* [The task]: The required output is the exact sequence of lines from the line holding "revert a; induction" to the end of the records, inclusive.

Data items
(** What [plot_rectangular_apertures] draws for an extent row paired with
    the survey row of the same index. *)
Definition slice_rectangle (close : bool) (scale : R)
  (ef : Extent.row * Survey.row) : list point :=
  let '(e, f) := ef in
  make_rectangular_screen
    (Extent.x_aper_low e * scale) (Extent.x_aper_high e * scale)
    (Extent.y_aper_low e * scale) (Extent.y_aper_high e * scale)
    (Survey.X f) (Survey.Z f) (Survey.Y f) (Survey.theta f) close.

(** A point lies in the vertical plane through (x, y) of direction
    [theta]. *)
Definition in_slice_plane (theta x y : R) (p : point) : Prop :=
  let '(px, py, _) := p in
  (sin theta * (px - x) - cos theta * (py - y) = 0)%R.

(** A point lies on the ellipse of radii [a] (horizontal) and [b]
    (vertical) centred at [c], whatever the direction of its plane. *)
Definition on_ellipse (a b : R) (c p : point) : Prop :=
  let '(cx, cy, cz) := c in
  let '(px, py, pz) := p in
  (b * b * ((px - cx) * (px - cx) + (py - cy) * (py - cy))
   + a * a * ((pz - cz) * (pz - cz)) = a * a * (b * b))%R.

(** * Properties *)

(** ** Lists and ranges *)

Lemma seq_offset (a n : nat) : seq a n = map (Nat.add a) (seq 0 n).
Proof.
  revert a; induction n as [|n IH]; intro a; simpl; [reflexivity|].
  rewrite Nat.add_0_r. f_equal.
  rewrite (IH (S a)), (IH 1%nat), map_map.
  apply map_ext; intro k; lia.
Qed.

Lemma range_app (a b : Z) :
  (0 <= a)%Z -> (0 <= b)%Z ->
  Py.range (a + b) = Py.range a ++ map (Z.add a) (Py.range b).
Proof.
  intros Ha Hb. unfold Py.range.
  rewrite Z2Nat.inj_add by assumption.
  rewrite seq_app, map_app. f_equal. simpl.
  rewrite seq_offset, !map_map.
  apply map_ext; intro k. lia.
Qed.

Lemma range_snoc (n : Z) :
  (0 <= n)%Z -> Py.range (n + 1) = Py.range n ++ [n].
Proof.
  intro Hn. rewrite range_app by lia.
  f_equal. simpl. f_equal. lia.
Qed.

Lemma range_nonpos (n : Z) : (n <= 0)%Z -> Py.range n = [].
Proof.
  intro Hn. unfold Py.range.
  replace (Z.to_nat n) with 0%nat by lia. reflexivity.
Qed.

* [Output below]:
  revert a; induction n as [|n IH]; intro a; simpl; [reflexivity|].
  rewrite Nat.add_0_r. f_equal.
  rewrite (IH (S a)), (IH 1%nat), map_map.
  apply map_ext; intro k; lia.
Qed.

Lemma range_app (a b : Z) :
  (0 <= a)%Z -> (0 <= b)%Z ->
  Py.range (a + b) = Py.range a ++ map (Z.add a) (Py.range b).
Proof.
  intros Ha Hb. unfold Py.range.
  rewrite Z2Nat.inj_add by assumption.
  rewrite seq_app, map_app. f_equal. simpl.
  rewrite seq_offset, !map_map.
  apply map_ext; intro k. lia.
Qed.

Lemma range_snoc (n : Z) :
  (0 <= n)%Z -> Py.range (n + 1) = Py.range n ++ [n].
Proof.
  intro Hn. rewrite range_app by lia.
  f_equal. simpl. f_equal. lia.
Qed.

Lemma range_nonpos (n : Z) : (n <= 0)%Z -> Py.range n = [].
Proof.
  intro Hn. unfold Py.range.
  replace (Z.to_nat n) with 0%nat by lia. reflexivity.
Qed.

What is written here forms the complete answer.